A 3 judge panel of the 10th Circuitupheld the federal court’s decision striking down Utah’s gay marriage ban! Though the decision is automatically stayed pending appeal to the full court or the SCOTUS, I doubt anybody thinks that’s going to change anyone’s minds. However, I am troubled that this wasn’t a 3-0 decision, making the case uncomfortably close for my tastes.

In other news apparently, in Indiana, a federal struck down their ban on marriage too!

I’d hate to be in NOM’s office today! :smiley:

Increasingly, we’re seeing no stay issued on these rulings, which says to me that the preponderance of judicial opinion is that any appeals have no likelihood of overturning them.

This is indeed good news. Here is for equality for all.

Things were going pretty bananas here yesterday.

So does this mean that the whole 10th Circuit is now functionally SSM-required, or is it just Utah?

Bricker’s response here seems to indicate that it’s controlling for the entire 10th circuit, and the wikipedia page seems to agree.
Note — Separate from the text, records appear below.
(** X2: [Slider::fraction] caps the bar at full width but has no lower
    cap.  For min < max the result is the position of the value in the
    range when the value is inside it, exactly 1 from max on, and
    negative below min. *)
Theorem fraction_capped_above_only (s : Slider.t) (cur : Q) :
  Slider.fraction s cur <= 1
  /\ (Slider.min s < Slider.max s ->
      (Slider.min s <= cur -> 0 <= Slider.fraction s cur)
      /\ (Slider.max s <= cur -> Slider.fraction s cur == 1)
      /\ (cur < Slider.min s -> Slider.fraction s cur < 0)
      /\ (cur <= Slider.max s ->
          Slider.fraction s cur * (Slider.max s - Slider.min s)
          == cur - Slider.min s)).
Proof.
  unfold Slider.fraction. cbv zeta.
  set (f := (cur - Slider.min s) / (Slider.max s - Slider.min s)).
  split.
  - destruct (Qlt_le_dec f 1) as [H | H]; [apply Qlt_le_weak, H | apply Qle_refl].
  - intros Hlt.
    assert (Hd : 0 < Slider.max s - Slider.min s) by lra.
    assert (Hne : ~ Slider.max s - Slider.min s == 0) by lra.
    assert (Hf : f * (Slider.max s - Slider.min s) == cur - Slider.min s)
      by (unfold f; field; exact Hne).
    assert (Hsign : forall c, c <= cur - Slider.min s ->
                              c / (Slider.max s - Slider.min s) <= f).
    { intros c Hc. unfold f. apply Qmult_le_compat_r; [exact Hc|].
      apply Qlt_le_weak, Qinv_lt_0_compat, Hd. }
    repeat split.
    + intros Hc. destruct (Qlt_le_dec f 1); [|discriminate].
      specialize (Hsign 0). 
      assert (E : 0 / (Slider.max s - Slider.min s) == 0) by (field; exact Hne).
      rewrite E in Hsign. apply Hsign. lra.
    + intros Hc. destruct (Qlt_le_dec f 1) as [H | H]; [|reflexivity].
      exfalso. specialize (Hsign (Slider.max s - Slider.min s)).
      assert (E : (Slider.max s - Slider.min s) / (Slider.max s - Slider.min s) == 1)
        by (field; exact Hne).
      rewrite E in Hsign. assert (1 <= f) by (apply Hsign; lra). lra.
    + intros Hc.
      assert (Hneg : f < 0).
      { unfold f. setoid_replace 0 with (0 * / (Slider.max s - Slider.min s)) by ring.
        apply Qmult_lt_compat_r; [apply Qinv_lt_0_compat, Hd | lra]. }
      destruct (Qlt_le_dec f 1) as [H | H]; [exact Hneg | lra].
    + intros Hc. destruct (Qlt_le_dec f 1) as [H | H]; [exact Hf|].
      assert (Hle : f <= 1).
      { unfold f.
        setoid_replace 1 with ((Slider.max s - Slider.min s) / (Slider.max s - Slider.min s))
          by (field; exact Hne).
        apply Qmult_le_compat_r; [lra | apply Qlt_le_weak, Qinv_lt_0_compat, Hd]. }
      assert (E1 : f == 1) by (apply Qle_antisym; assumption).
      rewrite <- Hf. rewrite E1. reflexivity.
Qed.

Lemma fraction_capped_above_only_witness :
  Slider.fraction (Slider.mk "Time" 0 5 FPhase 3 false) 7 == 1.
Proof.
  apply (proj2 (fraction_capped_above_only (Slider.mk "Time" 0 5 FPhase 3 false) 7));
    simpl; lra.
Defined.

Lemma rawValue_monotone (s : Slider.t) (x y : Q) :
  Slider.min s <= Slider.max s -> x <= y ->
  Slider.rawValue s x <= Slider.rawValue s y.
Proof.
  intros Hle Hxy. unfold Slider.rawValue.
  apply Qplus_le_l. apply Qmult_le_compat_r; [|lra].
  apply Qmult_le_compat_r; [lra|]. unfold Slider.sliderWidth. discriminate.
Qed.

Lemma CLAMP_monotone v w lo hi : v <= w -> Util.CLAMP v lo hi <= Util.CLAMP w lo hi.
Proof.
  intros H. unfold Util.CLAMP.
  apply Q.min_le_compat_r. apply Q.max_le_compat_r. exact H.
Qed.

Lemma round_comp v w d : v == w -> Util.round v d == Util.round w d.
Proof.
  intros E. unfold Util.round.
  assert (E' : v * Util.pow10 d + (1 # 2) == w * Util.pow10 d + (1 # 2))
    by (rewrite E; reflexivity).
  rewrite (Qfloor_comp _ _ E'). reflexivity.
Qed.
The wording of the ruling makes it very clear that it is intended as a broad statement of law.

If the court was saying that a state could craft legislation prohibiting same sex marriage (rather than simply that it couldn’t do it the way Utah did) it would have used specific language (“the state has not sustained its burden…”) So “ayup”. :slight_smile:

Yes, this is now the law in the Tenth Circuit – all of the Tenth Circuit. There’s no room for wiggle: the decision is plain and sweeping.

The bit in the brackets should say “but couldn’t do it the way Utah did it.” I think my thought train derailed and was facing the wrong direction when it got back on the tracks.